#### THE PROBLEM:
When the line with "root_comps ++ cas_blocks key = xs ++ ys -> strings_Join" appears below, start repeating lines exactly, and keep going through the line with "unfold last_comp. rewrite Hsp."; add nothing outside that span.

#### MATERIAL TO PROCESS:
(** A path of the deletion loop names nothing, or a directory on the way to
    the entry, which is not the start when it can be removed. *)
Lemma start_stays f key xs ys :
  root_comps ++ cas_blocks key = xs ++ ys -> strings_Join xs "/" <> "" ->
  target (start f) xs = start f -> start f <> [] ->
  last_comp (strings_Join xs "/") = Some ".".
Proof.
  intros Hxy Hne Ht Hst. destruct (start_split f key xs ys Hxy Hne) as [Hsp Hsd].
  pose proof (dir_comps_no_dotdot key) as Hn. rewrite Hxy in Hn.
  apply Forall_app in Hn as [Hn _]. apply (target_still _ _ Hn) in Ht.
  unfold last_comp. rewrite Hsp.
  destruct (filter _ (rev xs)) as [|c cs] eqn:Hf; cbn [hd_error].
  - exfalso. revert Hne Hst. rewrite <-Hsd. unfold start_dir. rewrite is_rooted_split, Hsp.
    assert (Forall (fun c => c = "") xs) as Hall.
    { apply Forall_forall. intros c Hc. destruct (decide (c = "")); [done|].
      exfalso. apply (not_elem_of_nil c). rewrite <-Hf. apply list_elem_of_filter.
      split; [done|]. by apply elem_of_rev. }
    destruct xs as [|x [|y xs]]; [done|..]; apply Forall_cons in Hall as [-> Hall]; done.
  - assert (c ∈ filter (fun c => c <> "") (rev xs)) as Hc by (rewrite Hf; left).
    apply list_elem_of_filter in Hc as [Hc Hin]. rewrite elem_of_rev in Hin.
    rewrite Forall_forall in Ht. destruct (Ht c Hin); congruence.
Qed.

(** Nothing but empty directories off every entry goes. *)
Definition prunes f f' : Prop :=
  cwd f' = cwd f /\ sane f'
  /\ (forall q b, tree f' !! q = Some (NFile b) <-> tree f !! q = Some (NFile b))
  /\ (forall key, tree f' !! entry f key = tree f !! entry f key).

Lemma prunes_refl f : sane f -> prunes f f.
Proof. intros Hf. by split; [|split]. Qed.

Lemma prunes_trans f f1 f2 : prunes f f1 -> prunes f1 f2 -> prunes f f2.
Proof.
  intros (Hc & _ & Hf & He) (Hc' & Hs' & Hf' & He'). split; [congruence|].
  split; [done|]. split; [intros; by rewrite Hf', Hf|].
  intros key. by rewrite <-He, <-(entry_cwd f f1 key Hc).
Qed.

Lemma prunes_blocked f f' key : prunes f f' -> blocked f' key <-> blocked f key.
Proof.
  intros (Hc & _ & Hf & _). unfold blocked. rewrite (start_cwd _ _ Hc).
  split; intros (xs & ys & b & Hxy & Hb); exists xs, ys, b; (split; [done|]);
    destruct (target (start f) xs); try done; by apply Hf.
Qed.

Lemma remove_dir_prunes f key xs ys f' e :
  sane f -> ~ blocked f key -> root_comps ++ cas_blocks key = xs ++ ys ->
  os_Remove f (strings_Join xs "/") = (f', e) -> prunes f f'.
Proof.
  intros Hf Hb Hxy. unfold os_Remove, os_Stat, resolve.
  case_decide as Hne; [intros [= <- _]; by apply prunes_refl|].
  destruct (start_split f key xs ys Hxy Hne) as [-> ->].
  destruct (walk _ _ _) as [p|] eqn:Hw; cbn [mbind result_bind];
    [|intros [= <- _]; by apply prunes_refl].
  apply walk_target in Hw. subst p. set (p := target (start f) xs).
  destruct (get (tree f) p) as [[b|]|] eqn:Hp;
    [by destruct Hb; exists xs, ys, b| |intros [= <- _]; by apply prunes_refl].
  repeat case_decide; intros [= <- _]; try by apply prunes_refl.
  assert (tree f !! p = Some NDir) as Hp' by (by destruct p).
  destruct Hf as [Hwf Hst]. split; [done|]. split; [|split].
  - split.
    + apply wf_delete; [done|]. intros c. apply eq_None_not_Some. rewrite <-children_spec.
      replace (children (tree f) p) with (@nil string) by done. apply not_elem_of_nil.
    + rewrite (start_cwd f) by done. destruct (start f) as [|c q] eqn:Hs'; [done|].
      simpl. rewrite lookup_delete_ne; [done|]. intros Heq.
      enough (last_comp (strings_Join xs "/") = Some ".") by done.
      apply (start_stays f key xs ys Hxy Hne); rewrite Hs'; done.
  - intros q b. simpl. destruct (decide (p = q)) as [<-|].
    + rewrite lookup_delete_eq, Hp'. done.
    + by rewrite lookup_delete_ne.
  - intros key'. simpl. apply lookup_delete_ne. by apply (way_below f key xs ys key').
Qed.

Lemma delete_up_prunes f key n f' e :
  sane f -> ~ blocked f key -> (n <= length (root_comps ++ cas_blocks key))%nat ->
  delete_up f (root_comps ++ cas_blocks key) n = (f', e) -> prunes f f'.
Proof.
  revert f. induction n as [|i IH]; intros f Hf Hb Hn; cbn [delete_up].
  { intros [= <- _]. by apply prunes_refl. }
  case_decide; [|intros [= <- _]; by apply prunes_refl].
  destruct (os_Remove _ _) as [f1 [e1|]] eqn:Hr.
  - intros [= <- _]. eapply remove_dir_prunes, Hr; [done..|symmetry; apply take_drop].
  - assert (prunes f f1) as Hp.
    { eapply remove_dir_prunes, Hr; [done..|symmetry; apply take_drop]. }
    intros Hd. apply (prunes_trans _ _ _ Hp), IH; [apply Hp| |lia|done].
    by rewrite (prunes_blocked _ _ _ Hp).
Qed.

* * *

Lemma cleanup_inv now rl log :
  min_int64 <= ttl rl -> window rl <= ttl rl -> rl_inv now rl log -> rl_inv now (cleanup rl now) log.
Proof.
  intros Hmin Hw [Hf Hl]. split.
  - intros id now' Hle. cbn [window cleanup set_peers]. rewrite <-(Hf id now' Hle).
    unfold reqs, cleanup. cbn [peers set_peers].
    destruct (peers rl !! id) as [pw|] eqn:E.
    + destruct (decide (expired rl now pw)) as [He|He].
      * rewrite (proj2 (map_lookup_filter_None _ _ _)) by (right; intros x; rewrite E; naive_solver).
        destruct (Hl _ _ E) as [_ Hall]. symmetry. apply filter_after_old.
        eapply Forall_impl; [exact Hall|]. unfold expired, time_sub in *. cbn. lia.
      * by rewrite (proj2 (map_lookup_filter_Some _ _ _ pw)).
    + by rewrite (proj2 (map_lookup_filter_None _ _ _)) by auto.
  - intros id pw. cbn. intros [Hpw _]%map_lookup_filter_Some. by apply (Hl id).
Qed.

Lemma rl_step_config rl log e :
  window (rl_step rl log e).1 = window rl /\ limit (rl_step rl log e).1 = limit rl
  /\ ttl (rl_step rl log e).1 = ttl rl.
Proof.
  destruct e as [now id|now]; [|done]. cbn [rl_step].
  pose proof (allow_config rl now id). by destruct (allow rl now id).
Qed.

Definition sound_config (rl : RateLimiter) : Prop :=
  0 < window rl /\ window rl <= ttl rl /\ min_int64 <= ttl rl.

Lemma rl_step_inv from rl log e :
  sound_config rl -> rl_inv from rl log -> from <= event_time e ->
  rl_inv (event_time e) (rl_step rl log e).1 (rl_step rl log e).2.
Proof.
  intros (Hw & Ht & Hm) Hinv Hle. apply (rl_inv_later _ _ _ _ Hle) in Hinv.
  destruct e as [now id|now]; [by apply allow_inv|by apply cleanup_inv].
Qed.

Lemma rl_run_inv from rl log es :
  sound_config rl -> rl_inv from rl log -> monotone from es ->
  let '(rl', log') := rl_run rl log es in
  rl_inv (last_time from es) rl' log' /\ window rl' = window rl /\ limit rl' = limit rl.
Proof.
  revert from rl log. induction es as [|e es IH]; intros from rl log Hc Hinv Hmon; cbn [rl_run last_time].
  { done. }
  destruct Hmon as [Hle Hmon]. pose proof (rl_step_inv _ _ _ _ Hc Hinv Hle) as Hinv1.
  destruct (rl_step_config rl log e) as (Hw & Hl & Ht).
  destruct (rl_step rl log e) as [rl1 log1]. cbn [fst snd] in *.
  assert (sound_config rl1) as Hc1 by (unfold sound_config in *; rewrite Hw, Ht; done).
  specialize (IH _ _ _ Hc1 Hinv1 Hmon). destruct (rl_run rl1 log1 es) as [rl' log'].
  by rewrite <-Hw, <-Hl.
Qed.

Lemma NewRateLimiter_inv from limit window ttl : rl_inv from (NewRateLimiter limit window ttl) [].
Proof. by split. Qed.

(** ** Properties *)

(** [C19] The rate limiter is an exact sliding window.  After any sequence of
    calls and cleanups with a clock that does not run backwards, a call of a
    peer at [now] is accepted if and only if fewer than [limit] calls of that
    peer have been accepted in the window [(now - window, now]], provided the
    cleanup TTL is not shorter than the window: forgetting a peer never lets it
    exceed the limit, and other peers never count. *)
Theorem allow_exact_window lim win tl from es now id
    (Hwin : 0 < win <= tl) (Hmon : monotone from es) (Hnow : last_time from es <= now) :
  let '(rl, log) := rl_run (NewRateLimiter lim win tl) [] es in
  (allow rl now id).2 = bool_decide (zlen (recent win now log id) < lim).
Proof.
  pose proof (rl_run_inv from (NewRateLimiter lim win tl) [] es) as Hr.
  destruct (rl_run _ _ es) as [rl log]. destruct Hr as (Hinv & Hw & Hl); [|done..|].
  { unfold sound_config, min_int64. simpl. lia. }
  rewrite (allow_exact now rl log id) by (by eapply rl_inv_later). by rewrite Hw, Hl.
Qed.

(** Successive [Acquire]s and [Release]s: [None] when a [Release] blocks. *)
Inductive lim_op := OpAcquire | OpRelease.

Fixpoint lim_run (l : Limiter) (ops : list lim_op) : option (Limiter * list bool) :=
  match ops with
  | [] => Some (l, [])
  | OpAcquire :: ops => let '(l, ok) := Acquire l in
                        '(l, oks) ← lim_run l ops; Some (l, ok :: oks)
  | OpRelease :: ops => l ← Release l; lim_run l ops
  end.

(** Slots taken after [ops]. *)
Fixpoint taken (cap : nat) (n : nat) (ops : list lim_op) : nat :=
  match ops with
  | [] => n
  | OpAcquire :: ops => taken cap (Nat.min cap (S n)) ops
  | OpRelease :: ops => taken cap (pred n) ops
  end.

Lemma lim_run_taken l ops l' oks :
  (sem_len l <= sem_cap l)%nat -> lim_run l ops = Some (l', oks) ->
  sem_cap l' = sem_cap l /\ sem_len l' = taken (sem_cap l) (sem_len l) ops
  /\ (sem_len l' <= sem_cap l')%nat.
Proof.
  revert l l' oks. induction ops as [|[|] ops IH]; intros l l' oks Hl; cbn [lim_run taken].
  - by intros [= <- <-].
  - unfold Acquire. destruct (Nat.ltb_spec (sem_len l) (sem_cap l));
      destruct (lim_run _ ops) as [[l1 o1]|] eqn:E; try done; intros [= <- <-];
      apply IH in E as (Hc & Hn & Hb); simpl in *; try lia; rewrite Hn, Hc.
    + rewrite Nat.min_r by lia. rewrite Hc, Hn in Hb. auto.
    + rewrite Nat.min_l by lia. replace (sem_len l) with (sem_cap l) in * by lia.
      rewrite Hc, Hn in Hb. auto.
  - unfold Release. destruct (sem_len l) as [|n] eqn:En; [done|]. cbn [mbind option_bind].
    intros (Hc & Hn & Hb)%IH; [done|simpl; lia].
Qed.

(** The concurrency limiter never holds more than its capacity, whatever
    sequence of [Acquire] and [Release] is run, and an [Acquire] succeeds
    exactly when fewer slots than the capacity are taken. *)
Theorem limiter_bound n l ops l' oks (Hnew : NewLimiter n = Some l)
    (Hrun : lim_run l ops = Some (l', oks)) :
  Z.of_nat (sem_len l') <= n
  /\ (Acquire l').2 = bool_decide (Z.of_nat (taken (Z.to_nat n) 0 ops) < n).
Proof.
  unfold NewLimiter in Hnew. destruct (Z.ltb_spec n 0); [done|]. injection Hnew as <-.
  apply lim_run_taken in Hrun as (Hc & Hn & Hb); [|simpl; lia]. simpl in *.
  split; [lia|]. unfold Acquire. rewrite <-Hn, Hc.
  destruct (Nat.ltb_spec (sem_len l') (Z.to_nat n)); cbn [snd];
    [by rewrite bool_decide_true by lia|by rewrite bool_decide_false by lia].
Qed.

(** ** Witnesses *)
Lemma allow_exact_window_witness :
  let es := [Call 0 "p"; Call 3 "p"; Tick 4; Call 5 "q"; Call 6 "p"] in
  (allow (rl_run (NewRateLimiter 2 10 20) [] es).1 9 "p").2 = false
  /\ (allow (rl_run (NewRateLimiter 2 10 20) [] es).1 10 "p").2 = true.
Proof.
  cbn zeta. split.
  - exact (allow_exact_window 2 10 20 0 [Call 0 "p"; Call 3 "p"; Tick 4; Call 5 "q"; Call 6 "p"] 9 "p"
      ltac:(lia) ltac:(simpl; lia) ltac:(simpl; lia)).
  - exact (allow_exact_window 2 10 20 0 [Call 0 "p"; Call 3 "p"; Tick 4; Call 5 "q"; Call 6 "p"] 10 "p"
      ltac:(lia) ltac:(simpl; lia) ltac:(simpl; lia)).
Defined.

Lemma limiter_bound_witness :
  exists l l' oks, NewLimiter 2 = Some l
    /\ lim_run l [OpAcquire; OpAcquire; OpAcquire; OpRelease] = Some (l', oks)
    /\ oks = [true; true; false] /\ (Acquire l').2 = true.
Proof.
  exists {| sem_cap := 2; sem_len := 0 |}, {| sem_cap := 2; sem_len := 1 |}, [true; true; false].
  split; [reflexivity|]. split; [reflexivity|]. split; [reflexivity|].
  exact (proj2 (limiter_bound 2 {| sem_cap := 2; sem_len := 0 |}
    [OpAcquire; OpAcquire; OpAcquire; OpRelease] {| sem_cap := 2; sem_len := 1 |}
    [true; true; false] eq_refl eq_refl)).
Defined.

#### SOLVED PROBLEM:
  root_comps ++ cas_blocks key = xs ++ ys -> strings_Join xs "/" <> "" ->
  target (start f) xs = start f -> start f <> [] ->
  last_comp (strings_Join xs "/") = Some ".".
Proof.
  intros Hxy Hne Ht Hst. destruct (start_split f key xs ys Hxy Hne) as [Hsp Hsd].
  pose proof (dir_comps_no_dotdot key) as Hn. rewrite Hxy in Hn.
  apply Forall_app in Hn as [Hn _]. apply (target_still _ _ Hn) in Ht.
  unfold last_comp. rewrite Hsp.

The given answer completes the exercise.